Oxytocin is sometimes called the bonding or cuddle hormone. It is stimulated by intimacy, affection, and closeness with another person. Oxytocin is released:
- During sex, orgasm, and physical intimacy
- By prolonged eye contact
- Through touch like hugging, hand-holding
- From affectionate interaction
When two people are attracted and engaging in intimate behaviors, oxytocin levels increase. This reinforces feelings of bonding, satisfaction, and protectiveness. In new couples, oxytocin helps strengthen social attachment and desire for exclusivity. It makes us feel closely bonded to and trusting of the new partner.
Changes Over Time
In the early weeks and months of attraction and falling in love, dopamine, adrenaline, oxytocin, and serotonin flood the neural pathways. We feel high, addicted, bonded, trusting.
Over time, these chemical levels change. The madly-in-love intoxication driven by the early flood of chemicals inevitably fades.
Dopamine settles first, allowing the obsessiveness and loss of perspective to diminish. Feelings mellow into a calmer companionship driven more by oxytocin and serotonin.
Changes in brain chemicals contribute to relationships maturing out of the passionate honeymoon phase into more stable long-term attachments. But understanding the chemical cocktail leaves memories of being lovestruck forever intriguing.

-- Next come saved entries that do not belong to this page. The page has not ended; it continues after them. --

Definition empty_input_world : World :=
  {| files := {[ "empty.csv" := "" ]}; stdout := [] |}.

Definition short_status_text : string :=
  "id;status" +:+ Py.newline +:+ "1" +:+ Py.newline.

Definition short_status_world : World :=
  {| files := {[ "in.csv" := short_status_text ]}; stdout := [] |}.

Definition short_name_text : string :=
  "id;name;status" +:+ Py.newline
  +:+ "1;Ann;1" +:+ Py.newline
  +:+ "2" +:+ Py.newline.

Definition short_name_world : World :=
  {| files := {[ "in.csv" := short_name_text ]}; stdout := [] |}.

Definition no_input_world : World :=
  {| files := {[ "out.sql" := "-- kept" ]}; stdout := [] |}.

Definition other_world : World := {|
  files := {[ "orders_data.csv" := example_header +:+ Py.newline +:+ example_row;
              "orders_data.sql" := "-- left over from an earlier run";
              "notes.txt" := "unrelated" ]};
  stdout := ["printed before the run"]
|}.

(** ** Further vocabulary *)


(** Reading a standard SQL string literal off the front of [s]: after the
    opening quote, the characters up to the first quote that is not doubled,
    every doubled quote read as one quote; the result is the value and the
    text after the closing quote. *)
Fixpoint read_literal_body (s : string) : option (string * string) :=
  match s with
  | EmptyString => None
  | String c s' =>
      if Ascii.eqb c quote then
        match s' with
        | String c' s'' =>
            if Ascii.eqb c' quote
            then prod_map (String quote) id <$> read_literal_body s''
            else Some ("", s')
        | EmptyString => Some ("", "")
        end
      else prod_map (String c) id <$> read_literal_body s'
  end.

Definition read_literal (s : string) : option (string * string) :=
  match s with
  | String c s' => if Ascii.eqb c quote then read_literal_body s' else None
  | EmptyString => None
  end.

Definition starts_with_quote (s : string) : bool :=
  match s with
  | String c _ => Ascii.eqb c quote
  | EmptyString => false
  end.

(** The generator that yields the items of a list. *)
Fixpoint of_list {A} (l : list A) : gen A :=
  match l with
  | [] => Stop
  | a :: l' => Yield a (of_list l')
  end.

(** [s.split(delim)] for a one-character delimiter; [cur] is the piece being
    collected. *)
Fixpoint split_from (delim : ascii) (cur s : string) : list string :=
  match s with
  | EmptyString => [cur]
  | String c s' =>
      if Ascii.eqb c delim then cur :: split_from delim "" s'
      else split_from delim (cur +:+ String c "") s'
  end.

Definition split (delim : ascii) (s : string) : list string := split_from delim "" s.

(** No character of [s] is a double quote, CR or LF. *)
Fixpoint no_special (s : string) : bool :=
  match s with
  | EmptyString => true
  | String c s' =>
      negb (Ascii.eqb c "034"%char) && negb (csv.is_crnl c) && no_special s'
  end.

(** A line the reader takes as it is written: not empty, without double
    quote, CR or LF, and within the field limit. *)
Definition plain_line (s : string) : Prop :=
  s ≠ "" ∧ no_special s ∧ String.length s ≤ N.to_nat csv.field_limit.

(** The text of a file with the given lines, each ended by [eol]. *)
Fixpoint text_of (eol : string) (lines : list string) : string :=
  match lines with
  | [] => ""
  | l :: lines' => l +:+ eol +:+ text_of eol lines'
  end.

(** The value and the tuple the converter writes, as functions of the
    fields of a line. *)
Definition render_value (col v : string) : string :=
  if bool_decide (col ∈ NumericColumns) then v
  else "'" +:+ double_quotes v +:+ "'".

Definition render_tuple (columns fields : list string) : string :=
  "(" +:+ Py.join ", " (zip_with render_value columns fields) +:+ ")".

Definition plain_world : World := {|
  files := {[ "in.csv" := text_of CRLF ["id;name;rate"; "1;O'Hara;9.5"; "2;;x;y"] ]};
  stdout := []
|}.

Definition header_only_text : string :=
  "id;name" +:+ Py.newline +:+ Py.newline.

Definition header_only_world : World :=
  {| files := {[ "in.csv" := header_only_text ]}; stdout := [] |}.






(** * Properties *)

(** ** Strings *)

Section strings.

Lemma replace_quote_double_quotes (s : string) :
  Py.replace s "'" "''" = double_quotes s.
Proof.
  unfold Py.replace.
  induction s as [|c s IH]; [done|].
  cbn [Py.replace_from double_quotes String.prefix String.length].
  destruct (Ascii.eqb_spec c quote) as [->|Hc].
  - cbn. replace (String.prefix "" s) with true by (by destruct s).
    rewrite IH. reflexivity.
  - destruct (ascii_dec "'" c) as [Heq|_]; [by destruct Hc|].
    by rewrite IH.
Qed.

Lemma occurrences_double_quotes (s : string) :
  occurrences quote (double_quotes s) = 2 * occurrences quote s.
Proof.
  induction s as [|c s IH]; [done|].
  cbn [double_quotes occurrences].
  destruct (Ascii.eqb_spec c quote) as [->|Hc]; cbn [occurrences].
  - rewrite Ascii.eqb_refl, IH. lia.
  - destruct (Ascii.eqb_spec c quote); [done|]. rewrite IH. lia.
Qed.

Lemma undouble_double_quotes (s : string) : undouble (double_quotes s) = s.
Proof.
  induction s as [|c s IH]; [done|].
  cbn [double_quotes].
  destruct (Ascii.eqb_spec c quote) as [->|Hc].
  - cbn [undouble]. rewrite !Ascii.eqb_refl. by rewrite IH.
  - cbn [undouble]. destruct (Ascii.eqb_spec c quote); [done|]. by rewrite IH.
Qed.

Lemma length_double_quotes (s : string) :
  String.length (double_quotes s) = String.length s + occurrences quote s.
Proof.
  induction s as [|c s IH]; [done|].
  cbn [double_quotes occurrences String.length].
  destruct (Ascii.eqb c quote); cbn [String.length]; rewrite IH; lia.
Qed.

End strings.

(** ** The rows of a DictReader *)

Section rows.
Implicit Types (d : gmap string Py.value) (ks vs : list string) (col : string).

Local Abbreviation ins := (λ d (kv : string * string), <[kv.1 := Some kv.2]> d).

Lemma foldl_zip_lookup_notin ks vs d col :
  col ∉ take (length vs) ks →
  foldl ins d (zip ks vs) !! col = d !! col.
Proof.
  revert vs d. induction ks as [|k ks IH]; intros [|v vs] d Hnot; try done.
  cbn in Hnot |- *. apply not_elem_of_cons in Hnot as [Hne Hnot].
  rewrite IH by done. by rewrite lookup_insert_ne.
Qed.
Lemma insertByScore_sorted r l :
  StronglySorted scoreDescending l ->
  StronglySorted scoreDescending (insertByScore r l).
Proof.
  induction 1 as [|h t Hs IH Hall]; simpl.
  - repeat constructor.
  - destruct (JS.Qltb (SearchResult.score r) (SearchResult.score h)) eqn:E.
    + apply Qltb_lt in E. constructor; [exact IH|].
      apply (Permutation_Forall (insertByScore_perm r t)).
      constructor; [|exact Hall]. apply Qlt_le_weak, E.
    + apply Qltb_nlt in E. apply Qnot_lt_le in E.
      constructor; [now constructor|].
      constructor; [exact E|].
      eapply Forall_impl; [|exact Hall].
      intros x Hx. unfold scoreDescending in *. now apply (Qle_trans _ _ _ Hx).
Qed.

Lemma sortByScore_sorted l : StronglySorted scoreDescending (sortByScore l).
Proof.
  induction l as [|r l IH]; simpl; [constructor|].
  now apply insertByScore_sorted.
Qed.

Lemma Forall_firstn_keep {A} (P : A -> Prop) n l :
  Forall P l -> Forall P (firstn n l).
Proof.
  intros H. revert n; induction H as [|x l Hx Hl IH]; intros [|n]; simpl;
    constructor; auto.
Qed.

Lemma firstn_sorted {A} (R : A -> A -> Prop) n l :
  StronglySorted R l -> StronglySorted R (firstn n l).
Proof.
  intros H. revert n; induction H as [|h t Hs IH Hall]; intros [|n]; simpl;
    try constructor.
  - apply IH.
  - now apply Forall_firstn_keep.
Qed.

Lemma slice0_sorted {A} (R : A -> A -> Prop) n (l : list A) :
  StronglySorted R l -> StronglySorted R (JS.slice0 l n).
Proof.
  intros H. unfold JS.slice0. destruct (n <? 0)%Z; now apply firstn_sorted.
Qed.
(** [o[k] = v]: the property is created or updated, except that
    [__proto__], unless the object has an own property of that name, is the
    accessor inherited from [Object.prototype], whose setter makes [v] the
    prototype of [o] and creates no property. *)
Definition assign {V} (o : t V) (k : string) (v : V) : t V :=
  if decide (k = "__proto__" /\ ODict.get (props o) k = None)
  then mk (props o) (Some v)
  else mk (ODict.set (props o) k v) (proto o).

End JSObject.

(** [RouteManifest]: a plain object (its prototype is [Object.prototype])
    whose own properties map route ids to routes; the entries stand in the
    order in which the properties were created (the insertion order). *)
Abbreviation RouteManifest := (ODict.t ConfigRoute).

(** [routes[k]]: the own property, or else the inherited member. *)
Definition lookup (routes : RouteManifest) (k : string) : option Match :=
  match ODict.get routes k with
  | Some r => Some (Route r)
  | None =>
      if decide (k ∈ JSObject.objectPrototypeKeys) then Some (Inherited k)
      else None
  end.

(** The entries of a manifest as values, and the manifest as an object of
    values. *)
Definition asMatches (routes : RouteManifest) : ODict.t Match :=
  (fun e : string * ConfigRoute => (e.1, Route e.2)) <$> routes.

Definition manifestObject (routes : RouteManifest) : JSObject.t Match :=
  JSObject.mk (asMatches routes) None.

(** JavaScript truthiness of a [string | undefined]: [undefined] and the
    empty string are falsy. *)
Definition truthy (s : option string) : option string :=
  match s with
  | Some k => if decide (k = "") then None else Some k
  | None => None
  end.

(** ** [getLeafRoutes] *)

(** [for (let id in routes)] visits the own properties in the order of
    [JSObject.enumerate] ([Object.prototype] has no enumerable property),
    and [routes[id]] is then the own property. *)

(** The first loop: the set of all [parentId]s that are strings. *)
Definition collectParentIds (routes : RouteManifest) : gset string :=
  foldl (fun (parentIds : gset string) (e : string * ConfigRoute) =>
           match parentId e.2 with
           | Some p => {[ p ]} ∪ parentIds
           | None => parentIds
           end) ∅ (JSObject.enumerate routes).

(** The second loop pushes [routes[id]] for every key outside the set. *)
Definition getLeafRoutes (routes : RouteManifest) : list ConfigRoute :=
  let parentIds := collectParentIds routes in
  foldl (fun (leafRoutes : list ConfigRoute) (e : string * ConfigRoute) =>
           if decide (e.1 ∈ parentIds) then leafRoutes
           else leafRoutes ++ [e.2]) [] (JSObject.enumerate routes).

(** ** [getRouteMatches] *)

(** What a call can do: return, throw the [invariant] error for a route id,
    or throw the [RangeError] ("Invalid array length") of a [push] onto an
    array that is full. *)
Inductive outcome (A : Type) : Type :=
  | Ok (a : A)
  | MissingRoute (routeId : string)
  | InvalidArrayLength.
Arguments Ok {A} a.
Arguments MissingRoute {A} routeId.
Arguments InvalidArrayLength {A}.

Definition obind {A B} (x : outcome A) (f : A -> outcome B) : outcome B :=
  match x with
  | Ok a => f a
  | MissingRoute k => MissingRoute k
  | InvalidArrayLength => InvalidArrayLength
  end.

Notation "x ← y ;;; z" := (obind y (fun x => z))
  (at level 20, y at level 100, z at level 200, only parsing).

(** The [while (currentRouteId)] loop.  [capacity] is the number of
    elements [result] can still take: the [invariant] on [routes[k]] comes
    first, then the [push], which throws once the array is full. *)
Fixpoint walk (capacity : nat) (routes : RouteManifest)
    (currentRouteId : option string) (result : list Match)
    : outcome (list Match) :=
  match truthy currentRouteId with
  | None => Ok (reverse result)
  | Some k =>
      match lookup routes k with
      | None => MissingRoute k
      | Some m =>
          match capacity with
          | 0 => InvalidArrayLength
          | S capacity' =>
              walk capacity' routes (matchParentId m) (result ++ [m])
          end
      end
  end.

(** The largest array of the engine is far longer than any manifest: a loop
    that has pushed more values than the manifest has routes, and one more
    for an inherited member, is on a cycle of parent links and goes on until
    the array is full.  The result is the same for every capacity above the
    number of routes ([walk_capacity]); the least one is taken here. *)
Definition getRouteMatches (routes : RouteManifest) (routeId : string)
    : outcome (list Match) :=
  walk (S (length routes)) routes (Some routeId) [].

(** ** Paths

    A model of the POSIX flavour of Node's [path] module, at the level of
    path segments: what [path.join], [path.relative] and [path.isAbsolute]
    return. *)
Module path.

(** The pieces of [s] between the ['/'] separators. *)
Fixpoint segmentsFrom (cur : string) (s : string) : list string :=
  match s with
  | EmptyString => [cur]
  | String c s' =>
      if decide (c = "/"%char) then cur :: segmentsFrom "" s'
      else segmentsFrom (cur +:+ String c "") s'
  end.

Definition segments (s : string) : list string := segmentsFrom "" s.

Fixpoint joinSegments (l : list string) : string :=
  match l with
  | [] => ""
  | [x] => x
  | x :: l' => x +:+ "/" +:+ joinSegments l'
  end.

Definition isAbsolute (p : string) : bool :=
  match p with
  | String c _ => bool_decide (c = "/"%char)
  | EmptyString => false
  end.

Definition endsWithSep (p : string) : bool :=
  match last (segments p) with
  | Some seg => bool_decide (seg = "" ∧ p ≠ "")
  | None => false
  end.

Attraction arises from a potent mix of hormones and neurotransmitters including dopamine, adrenaline, serotonin, and oxytocin. These chemicals generate euphoria, motivation, exhilaration, ecstasy, and bonding when we feel draw to someone. Understanding the science behind this intoxicating neural cocktail helps explain why new love can make people act so oddly. It feels like an addiction because it biologically mimics the chemical effects of addictive drugs or behaviors. Over time, these chemical levels change as love transitions into deeper attachments. But knowing the combination of substances responsible for irrational love behaviors makes them no less remarkable.